When you answer, restate the entries below without altering anything.

====================

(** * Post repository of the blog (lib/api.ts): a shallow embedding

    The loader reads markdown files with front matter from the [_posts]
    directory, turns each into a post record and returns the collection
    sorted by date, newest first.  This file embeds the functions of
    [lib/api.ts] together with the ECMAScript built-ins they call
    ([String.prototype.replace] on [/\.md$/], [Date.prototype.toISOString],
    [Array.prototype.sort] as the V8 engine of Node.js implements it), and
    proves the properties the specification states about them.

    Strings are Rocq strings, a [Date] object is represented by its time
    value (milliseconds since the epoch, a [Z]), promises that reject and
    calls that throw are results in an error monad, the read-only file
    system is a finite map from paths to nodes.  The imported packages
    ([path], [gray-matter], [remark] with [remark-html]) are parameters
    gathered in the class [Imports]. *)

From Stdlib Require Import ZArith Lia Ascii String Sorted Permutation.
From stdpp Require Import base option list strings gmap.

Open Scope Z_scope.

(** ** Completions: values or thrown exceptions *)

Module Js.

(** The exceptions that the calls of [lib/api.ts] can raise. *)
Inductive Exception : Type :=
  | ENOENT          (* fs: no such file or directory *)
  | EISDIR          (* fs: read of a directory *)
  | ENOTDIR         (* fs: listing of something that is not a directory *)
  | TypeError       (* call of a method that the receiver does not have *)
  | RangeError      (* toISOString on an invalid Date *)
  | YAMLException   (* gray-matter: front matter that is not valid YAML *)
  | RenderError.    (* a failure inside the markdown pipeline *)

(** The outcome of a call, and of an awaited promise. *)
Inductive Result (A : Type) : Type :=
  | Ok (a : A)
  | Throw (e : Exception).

====================

▶ **Answer box**:
(** * Post repository of the blog (lib/api.ts): a shallow embedding

    The loader reads markdown files with front matter from the [_posts]
    directory, turns each into a post record and returns the collection
    sorted by date, newest first.  This file embeds the functions of
    [lib/api.ts] together with the ECMAScript built-ins they call
    ([String.prototype.replace] on [/\.md$/], [Date.prototype.toISOString],
    [Array.prototype.sort] as the V8 engine of Node.js implements it), and
    proves the properties the specification states about them.

    Strings are Rocq strings, a [Date] object is represented by its time
    value (milliseconds since the epoch, a [Z]), promises that reject and
    calls that throw are results in an error monad, the read-only file
    system is a finite map from paths to nodes.  The imported packages
    ([path], [gray-matter], [remark] with [remark-html]) are parameters
    gathered in the class [Imports]. *)

From Stdlib Require Import ZArith Lia Ascii String Sorted Permutation.
From stdpp Require Import base option list strings gmap.

Open Scope Z_scope.

(** ** Completions: values or thrown exceptions *)

Module Js.

(** The exceptions that the calls of [lib/api.ts] can raise. *)
Inductive Exception : Type :=
  | ENOENT          (* fs: no such file or directory *)
  | EISDIR          (* fs: read of a directory *)
  | ENOTDIR         (* fs: listing of something that is not a directory *)
  | TypeError       (* call of a method that the receiver does not have *)
  | RangeError      (* toISOString on an invalid Date *)
  | YAMLException   (* gray-matter: front matter that is not valid YAML *)
  | RenderError.    (* a failure inside the markdown pipeline *)

(** The outcome of a call, and of an awaited promise. *)
Inductive Result (A : Type) : Type :=
  | Ok (a : A)
  | Throw (e : Exception).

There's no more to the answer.